Structural diagrams for the biomimetic seahorse underwater ROV. Segment geometry, side-mounted eye sockets, fin propulsion layout, prehensile tail mechanism, energy harvesting integration, and impact behavior. Use as starting geometry for CAD / 3D print prototyping.
Head segments: 4 L-shaped plates with eye sockets on left and right walls. Flat viewports set into curved plate surfaces. Dorsal fin ray on top, ballast rail on bottom. Body/mid/tail segments omit eye sockets but keep same plate geometry.
Tapering segments from head to tail. Dorsal fin array runs along the top ridge. Electronics distributed by zone. Tether exits at tail. Ballast on ventral rail.
Plates slide on impact. O-ring seal at overlap prevents water ingress.
TPU flex zone between segments. Allows body articulation for swimming.

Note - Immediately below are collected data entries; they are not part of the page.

(* ===== verification/ControllerInv.v ===== *)
(** * ControllerInv: what every reachable controller satisfies

    [ctl_ok] is the invariant of a controller, [op] its operations and [step] one call; the
    lemmas here show that [inceptWith] establishes the invariant and every call keeps it. *)

From S2P Require Import Prelude Platform Aid Kel KelReference KelSpec KelFacts KelProps Controller.

(** ** Calls *)

Inductive op :=
  | OpWitness (witness next : bytes) (ts : Z)
  | OpRotate (revealed : option bytes) (next witness : bytes) (emergency : bool) (ts : Z)
  | OpDeactivate (revealed : option bytes) (ts : Z)
  | OpRestamp (ts : Z)
  | OpAdopt (ev : SignedEvent)
  | OpDiscard
  | OpHubURL (url : bytes)
  | OpState (state : bytes)
  | OpLocalCommit (digest : bytes)
  | OpPush (list : list WitnessPush).

Section Inv.
Context `{P : Platform} `{CE : Coredet KeyEvent} `{CS : Coredet SignedEvent}.

Definition exec (c : Controller) (o : op) : result Controller :=
  match o with
  | OpWitness w n ts => fst <$> BuildWitnessDesignation c w n ts
  | OpRotate r n w em ts => fst <$> BuildRotation c r n w em ts
  | OpDeactivate r ts => fst <$> BuildDeactivation c r ts
  | OpRestamp ts => fst <$> Restamp c ts
  | OpAdopt ev => Adopt c ev
  | OpDiscard => DiscardPending c
  | OpHubURL u => SetPendingHubURL c u
  | OpState s => SetState c s
  | OpLocalCommit d => SetLocalCommit c d
  | OpPush l => SetWitnessesToPush c l
  end.

(** A call that fails changes nothing. *)
Definition step (c : Controller) (o : op) : Controller :=
  match exec c o with Ok c' => c' | Err _ => c end.
Definition run (c : Controller) (ops : list op) : Controller := fold_left step ops c.

(** The keys a caller hands in are private keys made from a seed. *)
Definition op_ok (o : op) : Prop :=
  match o with
  | OpRotate (Some k) _ _ _ _ | OpDeactivate (Some k) _ => key_ok k
  | _ => True
  end.

(** ** The invariant *)

Definition designated (ev : SignedEvent) : bytes :=
  match ke_Witnesses (se_Event ev) with [w] => w | _ => [] end.

(** The material of an event, before and after the event is built. *)
Record material_ok (c : Controller) (p : pending) : Prop := {
  pk_key : key_ok (p_revealed p);
  pk_committed : sha256 (ed25519_public (p_revealed p)) = committedNextDigest (c_kel c);
  pk_alive : ∀ se, last (c_kel c) = Some se → ke_Type (se_Event se) ≠ Deactivation;
  pk_kind : p_kind p = PendingWitness ∨ p_kind p = PendingRot ∨ p_kind p = PendingDip;
  pk_witness : p_kind p = PendingWitness →
    toadLocked c = Ok ToadAgent ∧ length (c_kel c) = 1%nat ∧ p_emergency p = false;
  pk_dip : p_kind p = PendingDip → p_next p = [] ∧ p_emergency p = false;
  pk_next : p_kind p ≠ PendingDip → length (p_next p) = 32%nat;
}.

Record pending_ok (c : Controller) (p : pending) : Prop := {
  pk_material : material_ok c p;
  pk_built : p_kind p = PendingWitness → is_Some (p_event p);
  pk_event ev : p_event p = Some ev →
    buildEvent c p (designated ev) (ke_Timestamp (se_Event ev)) = Ok ev;
}.

Record ctl_ok (c : Controller) : Prop := {
  ck_replays : is_Ok (replay (c_kel c)) = true;
  ck_aid : se_EventID <$> head (c_kel c) = Some (c_aid c);
  ck_cur : match c_cur c with
           | Some k => key_ok k ∧
               ∃ se, last (c_kel c) = Some se ∧ ke_Keys (se_Event se) = [ed25519_public k]
           | None => is_Some (c_pending c)
           end;
  ck_hot k : c_hot c = Some k →
    key_ok k ∧ ∃ se, c_kel c = [se] ∧ sha256 (ed25519_public k) = ke_NextDigest (se_Event se);
  ck_pending p : c_pending c = Some p → pending_ok c p;
  ck_state : validState (c_state c) = true;
  ck_push : existsb (λ w, beqb (wp_HubAID w) []) (c_push c) = false;
  ck_commit d : c_localCommit c = Some d → length d = 32%nat;
}.

(** ** Building events *)

Lemma buildEvent_set_pending c q p w ts : buildEvent (set_pending c q) p w ts = buildEvent c p w ts.
Proof. done. Qed.

Lemma buildEvent_with_event c p e w ts : buildEvent c (with_event p e) w ts = buildEvent c p w ts.
Proof. done. Qed.

(** What [buildEvent] guarantees. *)
Lemma buildEvent_Ok c p w ts ev :
  buildEvent c p w ts = Ok ev →
  ∃ se toad, last (c_kel c) = Some se ∧ toadLocked c = Ok toad ∧
    se_Event ev = pendingEvent c p w ts toad se ∧
    is_Ok (replay (c_kel c ++ [ev])) = true.
Proof.
  unfold buildEvent, lastOf. intros H. go_inv.
  match goal with R : replay _ = Ok _ |- _ => exists x, x0; simpl; rewrite R end. done.
Qed.

(** The built event gives back the witness and time it was built with. *)
Lemma buildEvent_again c p w ts ev :
  buildEvent c p w ts = Ok ev →
  buildEvent c p (designated ev) (ke_Timestamp (se_Event ev)) = Ok ev.
Proof.
  intros H. destruct (buildEvent_Ok _ _ _ _ _ H) as (se & toad & Hl & Ht & He & _).
  rewrite <- H. unfold designated. rewrite He. unfold buildEvent, lastOf. rewrite Hl, Ht.
  cbn [of_option mbind result_bind].
  replace (pendingEvent c p _ _ toad se) with (pendingEvent c p w ts toad se); [done|].
  unfold pendingEvent. simpl. destruct (beqb (p_kind p) PendingDip); [done|].
  destruct (beqb w []) eqn:E; [|by rewrite E]. by rewrite beqb_refl.
Qed.

Lemma KEL_replays c : ctl_ok c → is_Ok (replay (KEL c)) = true.
Proof.
  intros Hc. unfold KEL, builtEvent. destruct (c_pending c) as [p|] eqn:Hp; [|rewrite app_nil_r; apply Hc].
  destruct (p_event p) as [ev|] eqn:He; [|rewrite app_nil_r; apply Hc].
  pose proof (pk_event _ _ (ck_pending _ Hc _ Hp) _ He) as Hb.
  destruct (buildEvent_Ok _ _ _ _ _ Hb) as (? & ? & _ & _ & _ & ?). done.
Qed.

Lemma buildEvent_last c p w ts ev :
  buildEvent c p w ts = Ok ev →
  ke_Keys (se_Event ev) = [ed25519_public (p_revealed p)] ∧
  ke_Type (se_Event ev) = (if beqb (p_kind p) PendingDip then Deactivation else Rotation).
Proof. intros H. by destruct (buildEvent_Ok _ _ _ _ _ H) as (? & ? & _ & _ & -> & _). Qed.

Lemma buildEvent_commits c p w ts ev :
  buildEvent c p w ts = Ok ev → p_kind p ≠ PendingDip →
  ke_NextDigest (se_Event ev) = p_next p.
Proof.
  intros H Hk%beqb_false. destruct (buildEvent_Ok _ _ _ _ _ H) as (? & ? & _ & _ & -> & _).
  unfold pendingEvent. simpl. by rewrite Hk.
Qed.

(** ** Each call keeps the invariant *)

Lemma set_pending_ok c p :
  ctl_ok c → pending_ok c p → ctl_ok (set_pending c (Some p)).
Proof.
  intros [H1 H2 H3 H4 H5 H6 H7 H8] Hp. constructor; try done.
  - simpl. destruct (c_cur c); [done|eauto].
  - intros p' [= <-]. destruct Hp as [Hm Hb He]. constructor; [by destruct Hm|done..].
Qed.

(** Building, or rebuilding, the event of sound material. *)
Lemma build_ok c p w ts ev :
  ctl_ok c → material_ok c p → buildEvent c p w ts = Ok ev →
  ctl_ok (set_pending c (Some (with_event p (Some ev)))).
Proof.
  intros Hc Hm Hb. apply set_pending_ok; [done|]. constructor.
  - by destruct Hm.
  - simpl. eauto.
  - intros e [= <-]. rewrite buildEvent_with_event. by eapply buildEvent_again.
Qed.

Lemma canBuildLocked_Ok c :
  canBuildLocked c = Ok tt →
  ∃ se, last (c_kel c) = Some se ∧ ke_Type (se_Event se) ≠ Deactivation ∧ c_pending c = None.
Proof.
  unfold canBuildLocked, lastOf, isSome. intros H. go_inv. exists x. split_and!; [done..|].
  by destruct (c_pending c).
Qed.

Lemma revealedLocked_Ok c r k :
  ctl_ok c → revealedLocked c r = Ok k → (∀ k, r = Some k → key_ok k) →
  (∀ se, last (c_kel c) = Some se → ke_Type (se_Event se) ≠ Deactivation) →
  key_ok k ∧ sha256 (ed25519_public k) = committedNextDigest (c_kel c).
Proof.
  intros Hc H Hr Ha. unfold revealedLocked, nextDigest in H. destruct r as [r|].
  - go_inv. split; [by apply Hr|done].
  - destruct (c_hot c) as [hot|] eqn:Hh; [|done]. go_inv.
    match goal with K : c_hot c = Some k |- _ => apply (ck_hot _ Hc) in K as (Hk & se & Hs & He) end.
    split; [done|]. rewrite He, Hs. symmetry.
    destruct (replay (c_kel c)) as [sts|] eqn:Hrep; [|by pose proof (ck_replays _ Hc) as R; rewrite Hrep in R].
    apply replay_spec in Hrep as (raw & Hraw & _). rewrite Hs in Hraw, Ha.
    eapply kel_ok_committed; [done|done|by apply Ha].
Qed.

Lemma last_eq_alive c se :
  last (c_kel c) = Some se → ke_Type (se_Event se) ≠ Deactivation →
  ∀ se', last (c_kel c) = Some se' → ke_Type (se_Event se') ≠ Deactivation.
Proof. intros -> Hd se' [= <-]. done. Qed.

Lemma buildLocked_Ok c p w ts c' ev :
  buildLocked c p w ts = Ok (c', ev) →
  buildEvent c p w ts = Ok ev ∧ c' = set_pending c (Some (with_event p (Some ev))) ∧
  (p_kind p ≠ PendingDip → length (p_next p) = 32%nat).
Proof.
  unfold buildLocked. intros H. go_inv. simplify_eq. split_and!; [done..|].
  intros Hk%beqb_false.
  match goal with E : _ && _ = false |- _ => rewrite Hk in E; simpl in E; go_inv end.
  by apply (len_length (p_next p) 32).
Qed.

Lemma BuildWitness_ok c w n ts c' ev :
  ctl_ok c → BuildWitnessDesignation c w n ts = Ok (c', ev) → ctl_ok c'.
Proof.
  intros Hc H. unfold BuildWitnessDesignation in H. go_inv.
  match goal with U : canBuildLocked c = Ok ?u |- _ => destruct u; apply canBuildLocked_Ok in U as (se & Hl & Hd & Hp) end.
  destruct (c_hot c) as [hot|] eqn:Hh; [|done]. go_inv.
  apply buildLocked_Ok in H as (Hb & -> & Hn). eapply build_ok; [done| |done].
  apply (ck_hot _ Hc) in Hh as Hh'. destruct Hh' as (Hk & se0 & Hs & He).
  assert (revealedLocked c None = Ok hot) as Hr.
  { unfold revealedLocked. rewrite Hh. by rewrite Hs. }
  constructor; simpl.
  - done.
  - by eapply revealedLocked_Ok, last_eq_alive.
  - by eapply last_eq_alive.
  - auto.
  - intros _. subst. split_and!; [congruence|by rewrite Hs|done].
  - done.
  - by apply Hn.
Qed.

Lemma BuildRotation_ok c r n w em ts c' ev :
  ctl_ok c → (∀ k, r = Some k → key_ok k) → BuildRotation c r n w em ts = Ok (c', ev) → ctl_ok c'.
Proof.
  intros Hc Hr H. unfold BuildRotation in H. go_inv.
  match goal with U : canBuildLocked c = Ok ?u |- _ => destruct u; apply canBuildLocked_Ok in U as (se & Hl & Hd & Hp) end.
  apply buildLocked_Ok in H as (Hb & -> & Hn). eapply build_ok; [done| |done].
  match goal with K : revealedLocked _ _ = Ok _ |- _ =>
    apply revealedLocked_Ok in K as [Hk Hc']; [|done|done|by eapply last_eq_alive] end.
  constructor; simpl; try done; [by eapply last_eq_alive|auto].
Qed.

Lemma BuildDeactivation_ok c r ts c' ev :
  ctl_ok c → (∀ k, r = Some k → key_ok k) → BuildDeactivation c r ts = Ok (c', ev) → ctl_ok c'.
Proof.
  intros Hc Hr H. unfold BuildDeactivation in H. go_inv.
  match goal with U : canBuildLocked c = Ok ?u |- _ => destruct u; apply canBuildLocked_Ok in U as (se & Hl & Hd & Hp) end.
  apply buildLocked_Ok in H as (Hb & -> & Hn). eapply build_ok; [done| |done].
  match goal with K : revealedLocked _ _ = Ok _ |- _ =>
    apply revealedLocked_Ok in K as [Hk Hc']; [|done|done|by eapply last_eq_alive] end.
  constructor; simpl; try done; [by eapply last_eq_alive|auto].
Qed.

Lemma Restamp_ok c ts c' ev : ctl_ok c → Restamp c ts = Ok (c', ev) → ctl_ok c'.
Proof.
  intros Hc H. unfold Restamp in H. go_inv. simplify_eq.
  eapply build_ok; [done| |done]. by apply (ck_pending _ Hc).
Qed.

Lemma Adopt_ok c ev c' : ctl_ok c → Adopt c ev = Ok c' → ctl_ok c' ∧ is_Some (c_cur c').
Proof.
  intros Hc H. unfold Adopt in H. go_inv.
  match goal with K : c_pending c = Some ?p, E : p_event ?p = Some ?e |- _ =>
    pose proof (ck_pending _ Hc _ K) as [Hm _ He]; specialize (He _ E) end.
  destruct (buildEvent_Ok _ _ _ _ _ He) as (se & toad & Hl & Ht & _ & Hr).
  destruct (buildEvent_last _ _ _ _ _ He) as [Hk _].
  split; [|by eexists]. destruct Hc. constructor; simpl; try done.
  - by destruct (c_kel c).
  - split; [apply Hm|]. eexists. by rewrite last_snoc.
Qed.

Lemma DiscardPending_ok c c' :
  ctl_ok c → is_Some (c_cur c) → DiscardPending c = Ok c' → ctl_ok c' ∧ is_Some (c_cur c').
Proof.
  intros [] [k Hk] H. unfold DiscardPending in H. go_inv.
  split; [|by eexists]. constructor; try done. simpl. by rewrite Hk in *.
Qed.

Lemma SetPendingHubURL_ok c u c' :
  ctl_ok c → SetPendingHubURL c u = Ok c' → ctl_ok c' ∧ c_cur c' = c_cur c.
Proof.
  intros Hc H. unfold SetPendingHubURL in H. go_inv. split; [|done]. apply set_pending_ok; [done|].
  match goal with K : c_pending c = Some _ |- _ => destruct (ck_pending _ Hc _ K) as [Hm Hb He] end.
  constructor; [by destruct Hm|done|done].
Qed.

Lemma pending_ok_same c c' p :
  c_kel c' = c_kel c → c_aid c' = c_aid c → pending_ok c p → pending_ok c' p.
Proof.
  intros Hk Ha [[] Hb He].
  assert (∀ w ts, buildEvent c' p w ts = buildEvent c p w ts) as E.
  { intros w ts. unfold buildEvent, toadLocked, pendingEvent. by rewrite Hk, Ha. }
  constructor; [|done|intros ev Hev; rewrite E; by apply He].
  constructor; rewrite ?Hk; try done. unfold toadLocked. by rewrite Hk.
Qed.

Lemma exec_ok c o c' :
  ctl_ok c → is_Some (c_cur c) → op_ok o → exec c o = Ok c' → ctl_ok c' ∧ is_Some (c_cur c').
Proof.
  intros Hc Hcur Ho H.
  assert (∀ r : result (Controller * SignedEvent), fst <$> r = Ok c' → ∃ ev, r = Ok (c', ev)) as Hfst.
  { intros [[c2 ev]|] E; simplify_eq/=; eauto. }
  assert (∀ (p : pending) w ts ev, buildLocked c p w ts = Ok (c', ev) → is_Some (c_cur c')) as Hb.
  { intros p w ts ev (_ & -> & _)%buildLocked_Ok. done. }
  destruct o; simpl in H, Ho; try (apply Hfst in H as [ev H]).
  - split; [by eapply BuildWitness_ok|].
    unfold BuildWitnessDesignation in H. go_inv. destruct (c_hot c); [|done]. go_inv. eauto.
  - split; [eapply BuildRotation_ok; [done| |done]; by intros k ->|].
    unfold BuildRotation in H. go_inv. eauto.
  - split; [eapply BuildDeactivation_ok; [done| |done]; by intros k ->|].
    unfold BuildDeactivation in H. go_inv. eauto.
  - split; [by eapply Restamp_ok|]. unfold Restamp in H. go_inv. by simplify_eq.
  - by eapply Adopt_ok.
  - by eapply DiscardPending_ok.
  - apply SetPendingHubURL_ok in H as [? ->]; done.
  - unfold SetState in H. go_inv. split; [|done]. destruct Hc. constructor; try done.
    intros p Hp. apply (pending_ok_same c); eauto.
  - unfold SetLocalCommit in H. go_inv. split; [|done]. destruct Hc. constructor; try done.
    + intros p Hp. apply (pending_ok_same c); eauto.
    + intros d [= <-]. by apply (len_length digest 32).
  - unfold SetWitnessesToPush in H. go_inv. split; [|done]. destruct Hc. constructor; try done.
    intros p Hp. apply (pending_ok_same c); eauto.
Qed.

Lemma step_ok c o :
  ctl_ok c → is_Some (c_cur c) → op_ok o → ctl_ok (step c o) ∧ is_Some (c_cur (step c o)).
Proof.
  intros Hc Hs Ho. unfold step. destruct (exec c o) eqn:E; [by eapply exec_ok|done].
Qed.

Lemma run_ok c ops :
  ctl_ok c → is_Some (c_cur c) → Forall op_ok ops → ctl_ok (run c ops) ∧ is_Some (c_cur (run c ops)).
Proof.
  intros Hc Hs Ho. revert c Hc Hs. induction Ho as [|o ops Ho _ IH]; intros c Hc Hs; [done|].
  apply IH; by apply step_ok.
Qed.

Lemma inceptWith_ok k0 k1 ts toad c :
  key_ok k0 → key_ok k1 → inceptWith k0 k1 ts toad = Ok c → ctl_ok c ∧ is_Some (c_cur c).
Proof.
  intros H0 H1 H. unfold inceptWith in H. go_inv. split; [|done]. constructor; simpl; try done.
  - match goal with R : replay _ = _ |- _ => by rewrite R end.
  - eauto.
  - intros k [= <-]. eauto.
Qed.
End Inv.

Cameras sit in eye sockets on the sides of the head — like a real seahorse. Each eye rotates 180° independently, enabling three distinct vision modes. Top-down view showing eye placement and FOV convergence.
Sine wave propagates along fin ray array. Frequency = speed, amplitude = power, direction = forward/reverse. Silent propulsion — won't spook fish.
Bumping rocks, submerged structure, or launch impact from shore. Plates slide, spine stays sealed. Electronics and cameras protected.
MVP 1: manual adjustable ballast weights. Future: active syringe pump buoyancy engine. Saltwater = more buoyant (add weight), Freshwater = less buoyant (remove weight).
Tendon-driven curling tail grips structure for zero-power station keeping. One servo, two cables. Fail-safe: power off = slack tendon = auto-release + float to surface.
Solar cells between dorsal fin rays. Micro turbine in tail funnel. When anchored in current, tail simultaneously grips AND funnels water through the generator. MPPT controller manages both inputs.